This workflow supports sequecing data from both Oxford Nanopore and Pacbio HiFi sequencers, built with snakemake for maximum compatibility. The pipeline is based on the one used in De Novo Genome Assembly for an Endangered Lemur Using Portable Nanopore Sequencing in Rural Madagascar(Hauff et. all, 2025).
.
├── config
│ └── config.yaml
├── data
├── docs
├── benchmarks
├── kraken2_db.sh
├── LICENSE
├── logs
├── README.md
├── results
├── rules
│ ├── assembly.smk
│ ├── custom_k2_db.smk
│ ├── decontamination.smk
│ ├── envs
│ │ ├── assembly.yaml
│ │ ├── decontamination.yaml
│ │ ├── polish.yaml
│ │ ├── qc.yaml
│ │ ├── rm_haplotigs.yaml
│ │ └── trim_adapters.yaml
│ ├── polish.smk
│ ├── qc.smk
│ ├── rm_haplotigs.smk
│ └── trim_adapters.smk
├── scripts
│ └── reset.sh
├── setup.sh
├── snakefile
└── workflow.shThe workflow works mainly on Linux x86-64 HPC systems. It's currently being tested on a macOS system with M4 ARM CPU.
The total resources needed are based on the size of the data and the genome that is been analyzed.
Recomended specs
- GNU Linux 64 bit
- x86-64 CPU Architecture, Min: 32 Cores
- A lot of RAM, Min: 120GB
- Slurm Workload Manager
Some recomended options on threads:
(These are the default settings in config.yaml based on the Saccharomyces cerevisiae)
| Tool | Threads |
|---|---|
| samtools | 16 |
| porechop | 16 |
| flye | 32 |
| hifiasm | 32 |
| medaka | 8 |
| purge_haplotigs | 16 |
| kraken2 | 16 |
| nanostat | 8 |
| quast | 8 |
| busco | 16 |
| multiqc | 8 |
- Flye
- Hifiasm
- Porechop
- Medaka
- Purge_haplotigs
- Nanostat
- QUAST
- BUSCO
- multiQC
- Kraken 2
- Seqkit
- Samtools
- NCBI Datasets (Optional)
In order to run the workflow, conda must be installed. Bellow are the full steps for installing and setup conda and bioconda for Linux machines. If you want to experiment with other configurations and distros, here are the instructions.

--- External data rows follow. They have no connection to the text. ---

(* ===== verification/ScanFacts.v ===== *)
(** * What a range scan returns *)

From stdpp Require Import gmap list sorting strings fin_maps.
From Stdlib Require Import Strings.Byte.
From S2P Require Import Prelude TxnState Bolt Keys Versions Visibility Layouts Conflict Store CommitLog Wal Group GroupSteps WalRecover WalGroup GroupFacts CompactFacts Scan ScanCursor ScanRuns.

Section Properties.
Context `{BoltLaws} `{GuardCodec} `{Env} (space : bytes) (r : KeyRange) (snapshot : Z) (log : list commit) (keys : list bytes).
Notation prefix := (space ++ [x00]).

Lemma row_at_spec k e :
  row_at space r snapshot log k = Some e <->
  k = prefix ++ re_key e /\ Contains r (re_key e) = true /\ re_deleted e = false /\ re_check e = false /\
  exists n, abs_read log k snapshot = (re_value e, n, true).
Proof.
  unfold row_at. destruct (rangeContains k prefix r) eqn:Hk.
  - apply rangeContains_spec in Hk as (t & -> & Ht). rewrite trim_prefix_app.
    destruct (abs_read log (prefix ++ t) snapshot) as [[v n] []]; split.
    + intros [= <-]. cbn. split_and!; [done..|]. by exists n.
    + intros (E & _ & Hd & Hc & n' & [= Ev ->]). apply app_inv_head in E. destruct e as [k' v' d' c']. cbn in *. by subst.
    + done.
    + by intros (_ & _ & _ & _ & n' & [=]).
  - split; [done|]. intros (-> & Ht & _). assert (rangeContains (prefix ++ re_key e) prefix r = true) as Hc; [|congruence].
    apply rangeContains_spec. by exists (re_key e).
Qed.

Lemma goes_prefix a b : goes r (prefix ++ a) (prefix ++ b) -> goes r a b.
Proof. unfold goes, blt. by rewrite !bcompare_app. Qed.

Lemma rows_sorted l : StronglySorted (goes r) l -> StronglySorted (goes r) (row_of <$> omap (row_at space r snapshot log) l).*1.
Proof.
  induction 1 as [|k l Hl IH Hk]; [constructor|]. cbn [omap list_omap]. destruct (row_at space r snapshot log k) as [e|] eqn:Ee; [|exact IH].
  cbn. constructor; [exact IH|]. apply Forall_forall. intros t (p & -> & (x & -> & (k' & Hk' & Ex)%list_elem_of_omap)%list_elem_of_fmap)%list_elem_of_fmap.
  apply row_at_spec in Ee as [-> _]. apply row_at_spec in Ex as [-> _]. rewrite Forall_forall in Hk. by apply goes_prefix, Hk.
Qed.

(** C25: a range scan in either direction and either layout, over any number of pages, with other
    goroutines running before each.  If these only commit above the snapshot, and let the compaction
    take nothing above it, then enough pages end the scan; and unless the caller's context ends or the
    namespace is refused, the consumer has been given exactly the rows of the range as they were at the
    snapshot, each once, in the order asked for. *)
Theorem range_scan_exact (others : Store -> Store) (s : Store) (fuel : nat) :
  is_u64 snapshot -> StronglySorted (goes r) keys -> steady snapshot log keys s ->
  (forall s, steady snapshot log keys s -> steady snapshot log keys (others s)) -> (length keys < fuel)%nat ->
  exists s' res, ScanRange others collect snapshot space r fuel [] s = (s', Some res) /\ steady snapshot log keys s' /\
    match res with
    | Ok rows =>
        StronglySorted (goes r) rows.*1 /\
        forall t v, (t, v) ∈ rows <-> Contains r t = true /\ exists n, abs_read log (prefix ++ t) snapshot = (v, n, true)
    | Err e =>
        canceled e \/ key space [] = Err e \/ key space (raw (rg_Lower r)) = Err e \/ key space (raw (rg_Upper r)) = Err e
    end.
Proof.
  intros Hu Hk Hs Ho Hf. unfold ScanRange.
  destruct (key space []) as [p|e] eqn:Ep; cbn; [|eexists _, _; split_and!; [done|done|by right; left]].
  destruct (key space (raw (rg_Lower r))) as [?|e] eqn:El; cbn; [|eexists _, _; split_and!; [done|done|by right; right; left]].
  destruct (key space (raw (rg_Upper r))) as [?|e] eqn:Eu; cbn; [|eexists _, _; split_and!; [done|done|by right; right; right]].
  apply key_ok in Ep as [-> _]. change ([x00] ++ []) with [x00].
  destruct (scan_pages_right space r snapshot log keys Hu Hk others Ho fuel None [] s Hs (fun _ E => ltac:(discriminate E))
    (Nat.le_lt_trans _ _ _ (length_filter _ _) Hf)) as (s' & res & -> & Hs' & Hres).
  exists s', res. split_and!; [done|done|]. destruct res as [rows|e]; [|by left]. subst rows. unfold remaining.
  rewrite filter_holds by (by apply Forall_forall). split; [by apply rows_sorted|]. intros t v. cbn [app]. rewrite list_elem_of_fmap.
  split.
  - intros ([k' v' d c] & [= -> ->] & (k & _ & (-> & Hc & _ & _ & Hr)%row_at_spec)%list_elem_of_omap). by split.
  - intros [Hc Hr]. exists (mkEntry t v false false). split; [done|]. apply list_elem_of_omap. exists (prefix ++ t).
    assert (row_at space r snapshot log (prefix ++ t) = Some (mkEntry t v false false)) as Hrow by (by apply row_at_spec).
    split; [|done]. destruct (decide (is_Some (b_get (d_data (s_db s)) (prefix ++ t)))) as [Hl|Hl].
    + destruct Hs as (? & ? & ? & _ & _ & _ & Hall). by apply Hall.
    + rewrite (steady_unlisted space r snapshot log keys Hu s _ Hs Hl) in Hrow. done.
Qed.
End Properties.

(** ** A scan during which a commit arrives *)

#[local] Existing Instance calm.
#[local] Existing Instance prefix_codec.
#[local] Existing Instance sum_digest.
#[local] Existing Instance sum_digest_laws.

(** Every row, the last first. *)
Definition all_rows : KeyRange := mkRange None None false false true.

Lemma keys_among (d : db) keys : (b_entries (d_data d)).*1 = keys -> forall k, is_Some (b_get (d_data d) k) -> k ∈ keys.
Proof.
  intros <- k [i Hi]. rewrite get_entries in Hi. apply kv_get_elem in Hi; [|apply entries_ordered].
  by apply (list_elem_of_fmap_2 fst _ (k, i)).
Qed.

(** While a page waits, the third commit is written. *)
Definition meanwhile (s : Store) : Store := s <| s_db := s_db grown_store |>.

Definition first_commit : list commit := take 1 grown_log.

Lemma meanwhile_steady (s : Store) : steady 1 first_commit [row_key] (meanwhile s).
Proof.
  destruct grown_represented as (_ & _ & Hrep & _).
  assert (grown_log = first_commit ++ drop 1 grown_log) as E by (symmetry; apply take_drop).
  rewrite E in Hrep. exists 0, (drop 1 grown_log), (s_localSeq grown_store). split_and!; [lia|exact Hrep| |].
  - apply (bool_decide_unpack _). vm_compute. exact I.
  - apply keys_among. vm_compute. reflexivity.
Qed.

Definition young_store : Store := (commit_groups [two_writers] (new_store true)).1.

Lemma young_steady : steady 1 first_commit [row_key] young_store.
Proof.
  pose proof two_writers_ok as [Hok Hfresh].
  assert (commit_groups [two_writers] (new_store true) = (young_store, (commit_groups [two_writers] (new_store true)).2)) as E
    by apply surjective_pairing.
  assert (s_fatal young_store = None) as Hf by (vm_compute; reflexivity).
  pose proof (rw_recovered _ _ _ _ _ (groups_run 0 [two_writers] [] (new_store true) _ _ (new_store_recovered true)
    ltac:(unfold u64_max; lia) ltac:(apply Forall_singleton; exact Hok)
    ltac:(split; [apply (bool_decide_unpack _); vm_compute; exact I|by intros r _ ?%not_elem_of_nil]) E Hf)) as (_ & _ & Hrep & _).
  assert ([] ++ commits_of (commit_groups [two_writers] (new_store true)).2 = first_commit ++ []) as El by (vm_compute; reflexivity).
  rewrite El in Hrep. exists 0, [], (s_localSeq young_store). split_and!; [lia|exact Hrep|constructor|].
  apply keys_among. vm_compute. reflexivity.
Qed.

Lemma range_scan_exact_witness :
  exists s', ScanRange meanwhile collect 1 (str "t") all_rows 2 [] young_store = (s', Some (Ok [(str "row", str "a")])) /\
    (exists n, abs_read first_commit row_key 1 = (str "a", n, true)) /\ (visible (s_db s') row_key 2).1.1 = str "c".
Proof.
  destruct (range_scan_exact (str "t") all_rows 1 first_commit [row_key] meanwhile young_store 2)
    as (s' & res & E & _ & Hres); [unfold is_u64; lia|constructor; constructor|exact young_steady|intros s _; exact (meanwhile_steady s)|cbn; lia|].
  assert (forall p, p = ScanRange meanwhile collect 1 (str "t") all_rows 2 [] young_store ->
    p.2 = Some (Ok [(str "row", str "a")]) /\ (visible (s_db p.1) row_key 2).1.1 = str "c") as Hp
    by (intros p ->; split; vm_compute; reflexivity).
  destruct (Hp (s', Some res) (eq_sym E)) as [Hr Hv]. cbn [fst snd] in Hr, Hv. assert (res = Ok [(str "row", str "a")]) as -> by congruence.
  exists s'. split; [exact E|]. split; [|exact Hv]. apply Hres. apply list_elem_of_singleton. reflexivity.
Defined.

Taken from the official conda documentation.
Download the installer:
- Miniconda installer for Linux --> link
- Anaconda Distribution installer for Linux --> link
- Miniforge installer for Linux --> link
Verify your installer hashes --> link
Run this command:
bash <conda-installer-name>-latest-Linux-x86_64.shconda-installer-name will be one of "Miniconda3", "Anaconda", or "Miniforge3".
Then follow instructions on screen.
Verify installation with:
conda listSetup Bioconda:
To add the bioconda channel on ~/.condarc file, run the following in the correct order:
conda config --add channels bioconda
conda config --add channels conda-forge
conda config --set channel_priority strictEven if you have a previous bioconda setup, it is recommended to re-run these commands.
Download the repository:
You can simply git clone the repo, or download it manually from GitHub or the new GitHub CLI app.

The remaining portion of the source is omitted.